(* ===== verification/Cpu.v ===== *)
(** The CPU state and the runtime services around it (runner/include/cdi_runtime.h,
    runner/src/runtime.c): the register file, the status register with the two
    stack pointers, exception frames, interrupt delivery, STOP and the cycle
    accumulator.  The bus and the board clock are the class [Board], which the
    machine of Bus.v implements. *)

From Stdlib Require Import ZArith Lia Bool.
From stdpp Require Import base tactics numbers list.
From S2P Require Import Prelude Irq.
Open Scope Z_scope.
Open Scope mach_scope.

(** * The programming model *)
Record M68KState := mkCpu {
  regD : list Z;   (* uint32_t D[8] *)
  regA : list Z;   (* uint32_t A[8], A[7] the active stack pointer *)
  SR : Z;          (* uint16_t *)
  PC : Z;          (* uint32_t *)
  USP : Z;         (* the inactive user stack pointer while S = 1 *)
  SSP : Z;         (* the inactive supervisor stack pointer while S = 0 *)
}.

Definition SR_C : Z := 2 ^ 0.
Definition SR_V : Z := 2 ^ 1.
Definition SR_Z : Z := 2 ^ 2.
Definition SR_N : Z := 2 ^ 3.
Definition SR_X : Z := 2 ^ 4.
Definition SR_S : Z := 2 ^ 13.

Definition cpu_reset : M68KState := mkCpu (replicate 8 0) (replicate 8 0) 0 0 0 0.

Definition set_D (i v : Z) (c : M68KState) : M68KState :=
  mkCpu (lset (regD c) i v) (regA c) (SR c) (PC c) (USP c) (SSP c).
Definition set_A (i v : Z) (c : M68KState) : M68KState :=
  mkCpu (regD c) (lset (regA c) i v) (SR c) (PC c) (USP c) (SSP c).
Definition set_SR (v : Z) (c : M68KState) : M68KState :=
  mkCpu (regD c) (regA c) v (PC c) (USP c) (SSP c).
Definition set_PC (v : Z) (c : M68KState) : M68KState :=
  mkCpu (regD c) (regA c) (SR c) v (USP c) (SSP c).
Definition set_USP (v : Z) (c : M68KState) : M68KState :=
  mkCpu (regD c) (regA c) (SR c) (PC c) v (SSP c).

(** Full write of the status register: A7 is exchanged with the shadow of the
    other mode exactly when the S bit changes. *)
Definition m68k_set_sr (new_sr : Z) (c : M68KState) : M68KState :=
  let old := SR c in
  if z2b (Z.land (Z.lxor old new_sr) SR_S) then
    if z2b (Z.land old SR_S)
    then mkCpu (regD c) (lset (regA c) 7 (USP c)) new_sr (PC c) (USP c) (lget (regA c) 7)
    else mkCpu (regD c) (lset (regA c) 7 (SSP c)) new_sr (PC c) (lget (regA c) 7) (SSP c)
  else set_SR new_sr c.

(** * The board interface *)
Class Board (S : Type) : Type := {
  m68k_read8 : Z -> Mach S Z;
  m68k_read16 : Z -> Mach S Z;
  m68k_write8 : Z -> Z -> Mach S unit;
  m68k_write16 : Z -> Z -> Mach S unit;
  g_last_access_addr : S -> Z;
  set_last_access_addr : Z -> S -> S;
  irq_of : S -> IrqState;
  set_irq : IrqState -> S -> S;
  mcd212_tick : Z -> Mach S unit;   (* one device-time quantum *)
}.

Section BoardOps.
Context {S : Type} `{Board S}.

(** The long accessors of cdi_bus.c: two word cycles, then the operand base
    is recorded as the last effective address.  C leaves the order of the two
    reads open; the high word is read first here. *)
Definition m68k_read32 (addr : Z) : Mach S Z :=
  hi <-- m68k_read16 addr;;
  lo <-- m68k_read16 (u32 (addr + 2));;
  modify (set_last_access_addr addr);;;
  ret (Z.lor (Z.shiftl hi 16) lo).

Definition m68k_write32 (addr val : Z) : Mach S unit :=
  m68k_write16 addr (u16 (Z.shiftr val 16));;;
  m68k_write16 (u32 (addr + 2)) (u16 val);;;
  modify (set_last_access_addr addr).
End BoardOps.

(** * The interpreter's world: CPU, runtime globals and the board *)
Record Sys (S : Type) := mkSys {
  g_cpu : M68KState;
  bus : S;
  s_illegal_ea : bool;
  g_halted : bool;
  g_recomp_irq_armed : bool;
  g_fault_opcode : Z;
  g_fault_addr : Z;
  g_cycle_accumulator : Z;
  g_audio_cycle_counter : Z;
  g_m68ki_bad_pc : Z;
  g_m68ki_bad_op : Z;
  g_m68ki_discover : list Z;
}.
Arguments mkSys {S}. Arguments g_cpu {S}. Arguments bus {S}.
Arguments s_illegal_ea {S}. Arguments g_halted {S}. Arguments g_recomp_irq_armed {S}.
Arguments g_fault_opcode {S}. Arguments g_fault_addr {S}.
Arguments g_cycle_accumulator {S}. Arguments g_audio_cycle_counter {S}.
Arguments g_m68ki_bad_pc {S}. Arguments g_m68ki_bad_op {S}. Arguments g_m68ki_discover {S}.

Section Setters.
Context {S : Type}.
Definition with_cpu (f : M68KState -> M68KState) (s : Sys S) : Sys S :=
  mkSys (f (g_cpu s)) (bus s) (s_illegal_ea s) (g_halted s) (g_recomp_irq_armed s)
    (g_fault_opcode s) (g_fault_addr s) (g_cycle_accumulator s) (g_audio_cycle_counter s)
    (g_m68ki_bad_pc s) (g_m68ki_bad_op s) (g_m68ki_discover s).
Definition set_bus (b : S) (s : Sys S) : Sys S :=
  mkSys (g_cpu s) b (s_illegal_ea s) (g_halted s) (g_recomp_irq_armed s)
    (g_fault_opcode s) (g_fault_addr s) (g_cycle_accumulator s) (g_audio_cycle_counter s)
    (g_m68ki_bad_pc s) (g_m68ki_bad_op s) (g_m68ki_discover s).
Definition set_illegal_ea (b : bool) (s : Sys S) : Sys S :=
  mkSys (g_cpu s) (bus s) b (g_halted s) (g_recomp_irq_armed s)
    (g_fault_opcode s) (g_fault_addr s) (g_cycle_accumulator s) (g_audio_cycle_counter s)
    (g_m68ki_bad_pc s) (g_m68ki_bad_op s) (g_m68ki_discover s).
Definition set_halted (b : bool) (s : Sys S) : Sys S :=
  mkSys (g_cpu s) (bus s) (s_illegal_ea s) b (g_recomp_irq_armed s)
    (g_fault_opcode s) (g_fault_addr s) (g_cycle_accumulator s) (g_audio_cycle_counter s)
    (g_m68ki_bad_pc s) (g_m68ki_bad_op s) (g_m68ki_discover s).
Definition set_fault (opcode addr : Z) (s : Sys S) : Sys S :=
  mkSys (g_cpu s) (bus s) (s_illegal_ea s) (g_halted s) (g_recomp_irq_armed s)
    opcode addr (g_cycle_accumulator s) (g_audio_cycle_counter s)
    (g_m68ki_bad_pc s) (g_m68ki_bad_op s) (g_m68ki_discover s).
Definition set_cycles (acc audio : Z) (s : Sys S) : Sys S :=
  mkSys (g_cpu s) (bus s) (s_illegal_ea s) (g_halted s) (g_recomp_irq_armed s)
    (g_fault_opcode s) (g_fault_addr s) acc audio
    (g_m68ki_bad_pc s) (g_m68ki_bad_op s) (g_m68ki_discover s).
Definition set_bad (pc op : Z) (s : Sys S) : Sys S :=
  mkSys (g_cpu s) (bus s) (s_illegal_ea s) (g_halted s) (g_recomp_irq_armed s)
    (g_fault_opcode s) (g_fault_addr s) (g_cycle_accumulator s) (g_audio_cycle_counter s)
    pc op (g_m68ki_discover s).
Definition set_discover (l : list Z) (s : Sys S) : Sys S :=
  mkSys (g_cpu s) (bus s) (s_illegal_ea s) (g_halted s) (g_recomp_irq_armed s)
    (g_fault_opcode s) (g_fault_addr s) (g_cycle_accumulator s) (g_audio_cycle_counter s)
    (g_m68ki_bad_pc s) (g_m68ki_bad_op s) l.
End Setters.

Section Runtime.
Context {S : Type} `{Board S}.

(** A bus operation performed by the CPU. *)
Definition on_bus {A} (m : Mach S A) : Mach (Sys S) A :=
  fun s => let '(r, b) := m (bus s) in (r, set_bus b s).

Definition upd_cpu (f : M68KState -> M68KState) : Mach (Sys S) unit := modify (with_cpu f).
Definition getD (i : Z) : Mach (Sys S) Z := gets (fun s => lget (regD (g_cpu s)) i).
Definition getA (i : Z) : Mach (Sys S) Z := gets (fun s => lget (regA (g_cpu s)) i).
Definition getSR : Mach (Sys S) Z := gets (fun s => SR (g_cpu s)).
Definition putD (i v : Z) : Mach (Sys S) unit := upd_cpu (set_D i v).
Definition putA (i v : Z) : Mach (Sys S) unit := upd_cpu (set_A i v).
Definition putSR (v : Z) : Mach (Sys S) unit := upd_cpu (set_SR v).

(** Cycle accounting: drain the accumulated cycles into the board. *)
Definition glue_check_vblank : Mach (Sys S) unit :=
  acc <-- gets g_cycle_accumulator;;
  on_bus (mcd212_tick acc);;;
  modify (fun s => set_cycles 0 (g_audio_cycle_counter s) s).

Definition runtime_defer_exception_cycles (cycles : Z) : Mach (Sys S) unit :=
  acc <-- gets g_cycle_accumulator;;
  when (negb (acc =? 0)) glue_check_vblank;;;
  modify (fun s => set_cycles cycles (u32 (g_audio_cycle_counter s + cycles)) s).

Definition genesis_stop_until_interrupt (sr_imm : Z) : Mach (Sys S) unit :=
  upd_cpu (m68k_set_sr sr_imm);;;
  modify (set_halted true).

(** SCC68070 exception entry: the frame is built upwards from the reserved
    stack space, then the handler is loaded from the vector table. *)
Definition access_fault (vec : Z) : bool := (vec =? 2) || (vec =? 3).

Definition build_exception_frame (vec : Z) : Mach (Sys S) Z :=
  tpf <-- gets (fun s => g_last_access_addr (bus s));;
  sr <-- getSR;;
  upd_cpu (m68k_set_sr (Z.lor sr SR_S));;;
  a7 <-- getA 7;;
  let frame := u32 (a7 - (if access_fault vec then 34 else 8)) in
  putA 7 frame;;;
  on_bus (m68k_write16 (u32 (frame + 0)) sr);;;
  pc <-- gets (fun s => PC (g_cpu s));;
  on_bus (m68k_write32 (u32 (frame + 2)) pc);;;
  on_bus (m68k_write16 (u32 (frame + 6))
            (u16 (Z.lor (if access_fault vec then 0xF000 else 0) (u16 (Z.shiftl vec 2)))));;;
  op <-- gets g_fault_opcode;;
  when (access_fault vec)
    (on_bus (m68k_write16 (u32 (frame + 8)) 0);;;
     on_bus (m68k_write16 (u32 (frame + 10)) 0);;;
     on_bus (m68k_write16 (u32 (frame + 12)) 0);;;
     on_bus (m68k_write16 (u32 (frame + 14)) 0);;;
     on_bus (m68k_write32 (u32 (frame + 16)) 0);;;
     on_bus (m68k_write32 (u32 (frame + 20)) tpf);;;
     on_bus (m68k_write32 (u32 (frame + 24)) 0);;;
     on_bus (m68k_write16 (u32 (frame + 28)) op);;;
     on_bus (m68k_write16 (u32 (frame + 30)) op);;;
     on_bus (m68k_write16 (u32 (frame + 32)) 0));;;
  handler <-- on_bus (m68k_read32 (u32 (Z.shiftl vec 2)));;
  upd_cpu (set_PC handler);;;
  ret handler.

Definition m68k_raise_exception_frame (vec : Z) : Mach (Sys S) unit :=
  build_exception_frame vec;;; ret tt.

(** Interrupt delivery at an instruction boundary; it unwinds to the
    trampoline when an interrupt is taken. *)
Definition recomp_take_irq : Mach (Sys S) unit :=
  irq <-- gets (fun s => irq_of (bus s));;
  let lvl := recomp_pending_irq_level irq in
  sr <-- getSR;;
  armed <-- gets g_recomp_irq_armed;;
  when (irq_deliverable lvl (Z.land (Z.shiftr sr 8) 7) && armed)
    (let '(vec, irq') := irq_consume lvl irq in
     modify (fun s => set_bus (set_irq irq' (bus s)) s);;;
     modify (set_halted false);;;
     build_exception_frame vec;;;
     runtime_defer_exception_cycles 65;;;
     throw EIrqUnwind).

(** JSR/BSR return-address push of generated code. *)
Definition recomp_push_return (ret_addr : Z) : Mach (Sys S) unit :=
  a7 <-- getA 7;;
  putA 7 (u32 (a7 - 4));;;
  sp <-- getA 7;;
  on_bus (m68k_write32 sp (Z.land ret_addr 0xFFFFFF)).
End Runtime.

════════

- **Task statement**
Could you reproduce exactly the lines of the entries above, from the one with "Definition set_illegal_ea (b" through the one with "Definition getD (i", and nothing else?

- **Final answer**
Definition set_illegal_ea (b : bool) (s : Sys S) : Sys S :=
  mkSys (g_cpu s) (bus s) b (g_halted s) (g_recomp_irq_armed s)
    (g_fault_opcode s) (g_fault_addr s) (g_cycle_accumulator s) (g_audio_cycle_counter s)
    (g_m68ki_bad_pc s) (g_m68ki_bad_op s) (g_m68ki_discover s).
Definition set_halted (b : bool) (s : Sys S) : Sys S :=
  mkSys (g_cpu s) (bus s) (s_illegal_ea s) b (g_recomp_irq_armed s)
    (g_fault_opcode s) (g_fault_addr s) (g_cycle_accumulator s) (g_audio_cycle_counter s)
    (g_m68ki_bad_pc s) (g_m68ki_bad_op s) (g_m68ki_discover s).
Definition set_fault (opcode addr : Z) (s : Sys S) : Sys S :=
  mkSys (g_cpu s) (bus s) (s_illegal_ea s) (g_halted s) (g_recomp_irq_armed s)
    opcode addr (g_cycle_accumulator s) (g_audio_cycle_counter s)
    (g_m68ki_bad_pc s) (g_m68ki_bad_op s) (g_m68ki_discover s).
Definition set_cycles (acc audio : Z) (s : Sys S) : Sys S :=
  mkSys (g_cpu s) (bus s) (s_illegal_ea s) (g_halted s) (g_recomp_irq_armed s)
    (g_fault_opcode s) (g_fault_addr s) acc audio
    (g_m68ki_bad_pc s) (g_m68ki_bad_op s) (g_m68ki_discover s).
Definition set_bad (pc op : Z) (s : Sys S) : Sys S :=
  mkSys (g_cpu s) (bus s) (s_illegal_ea s) (g_halted s) (g_recomp_irq_armed s)
    (g_fault_opcode s) (g_fault_addr s) (g_cycle_accumulator s) (g_audio_cycle_counter s)
    pc op (g_m68ki_discover s).
Definition set_discover (l : list Z) (s : Sys S) : Sys S :=
  mkSys (g_cpu s) (bus s) (s_illegal_ea s) (g_halted s) (g_recomp_irq_armed s)
    (g_fault_opcode s) (g_fault_addr s) (g_cycle_accumulator s) (g_audio_cycle_counter s)
    (g_m68ki_bad_pc s) (g_m68ki_bad_op s) l.
End Setters.

Section Runtime.
Context {S : Type} `{Board S}.

(** A bus operation performed by the CPU. *)
Definition on_bus {A} (m : Mach S A) : Mach (Sys S) A :=
  fun s => let '(r, b) := m (bus s) in (r, set_bus b s).

Definition upd_cpu (f : M68KState -> M68KState) : Mach (Sys S) unit := modify (with_cpu f).
Definition getD (i : Z) : Mach (Sys S) Z := gets (fun s => lget (regD (g_cpu s)) i).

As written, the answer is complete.